Notation "'do' x <- m ; k" := (bind m (fun x => k))
  (at level 10, x name, m at level 100, k at level 200).
Notation "'do' ' p <- m ; k" := (bind m (fun x => match x with p => k end))
  (at level 10, p pattern, m at level 100, k at level 200).
Notation "m ;; k" := (bind m (fun _ => k))
  (at level 100, k at level 200, right associativity).

Definition when (b : bool) (m : M unit) : M unit := if b then m else ret tt.

Fixpoint for_each {A S} (body : A -> S -> M S) (xs : list A) (s : S) : M S :=
  match xs with
  | [] => ret s
  | x :: rest => do s' <- body x s; for_each body rest s'
  end.

Fixpoint for_ {A} (body : A -> M unit) (xs : list A) : M unit :=
  match xs with
  | [] => ret tt
  | x :: rest => body x ;; for_ body rest
  end.

(** [any(f(x) for x in xs)]: stops at the first true element *)
Fixpoint any_ {A} (f : A -> result bool) (xs : list A) : result bool :=
  match xs with
  | [] => Ok false
  | x :: rest => let? b := f x in if b then Ok true else any_ f rest
  end.

(** [self._add_issue(level, category, message, suggestion, path)] *)
Definition _add_issue (lvl : ValidationLevel) (cat msg : string)
    (sugg pth : option string) : M unit :=
  fun issues => (Ok tt, issues ++ [mkIssue lvl cat msg sugg pth]).

(** ** The validator *)

Section Validator.
Context {py : PyBuiltins}.

(** [self.role_models], in declaration order *)
Definition role_models : list (string * string) :=
  [ ("ceo", "opus"); ("cto", "opus"); ("product-owner", "opus");
    ("tech-lead", "opus"); ("architect", "sonnet"); ("developer", "sonnet");
    ("designer", "sonnet"); ("qa", "sonnet"); ("writer", "haiku");
    ("monitor", "haiku") ]%string.

(** the [for key, model in self.role_models.items()] loop of
    [_suggest_model], over the lowered role type; [None] when the loop
    falls through *)
Fixpoint suggest_loop (items : list (string * string)) (lowered : string)
    : option string :=
  match items with
  | [] => None
  | (key, model) :: rest =>
      if str_contains key lowered then Some model
      else suggest_loop rest lowered
  end.

Definition _suggest_model (role_type : value) : result string :=
  match role_type with
  | VStr s =>
      Ok (match suggest_loop role_models (py_lower s) with
          | Some model => model
          | None => "sonnet"%string
          end)
  | _ => Raise AttributeError
  end.

Definition _validate_structure (config : value) : M unit :=
  for_ (fun field =>
          do present <- lift (py_in field config);
          when (negb present)
            (_add_issue ERROR "structure"
               ("Missing required field: " +++ field)
               (Some ("Add '" +++ field +++ "' to your configuration"))
               (Some field)))
       ["name"; "roles"; "workflow"]%string ;;
  do has_name <- lift (py_in "name" config);
  if has_name then
    do name <- lift (py_getitem config "name");
    when (negb (truthy name) || negb (is_str name))
      (_add_issue ERROR "structure"
         "Team name must be a non-empty string"
         (Some "Provide a descriptive team name"%string) None)
  else ret tt.

(** the loop over [enumerate(roles)] has three blocks per role: the checks
    on the id, on the model, and on the responsibilities *)

Definition missing_id_issue (i : Z) : ValidationIssue :=
  mkIssue ERROR "roles"
    ("Role at index " +++ py_str (VInt i) +++ " missing 'id' field")
    (Some "Add unique identifier for the role"%string)
    (Some ("roles[" +++ py_str (VInt i) +++ "]")).

Definition duplicate_id_issue (i : Z) (rid : value) : ValidationIssue :=
  mkIssue ERROR "roles"
    ("Duplicate role ID: " +++ py_str rid)
    (Some "Ensure all role IDs are unique"%string)
    (Some ("roles[" +++ py_str (VInt i) +++ "]")).

Definition model_fit_issue (i : Z) (rid model : value)
    (suggested_model : string) (role_type : value) : ValidationIssue :=
  mkIssue INFO "optimization"
    ("Role '" +++ py_str rid +++ "' uses " +++ py_str model +++ ", but "
       +++ suggested_model +++ " might be more cost-effective")
    (Some ("Consider using " +++ suggested_model +++ " for "
             +++ py_str role_type +++ " roles"))
    (Some (("roles[" +++ py_str (VInt i) +++ "]") +++ ".model")).

(** [self._add_issue] called with the fields of a named issue *)
Definition add (x : ValidationIssue) : M unit :=
  _add_issue (level x) (category x) (message x) (suggestion x) (path x).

* * *

Locate the word "unique" in the records and collect each line it appears in.

### Task response
    (Some "Add unique identifier for the role"%string)
    (Some "Ensure all role IDs are unique"%string)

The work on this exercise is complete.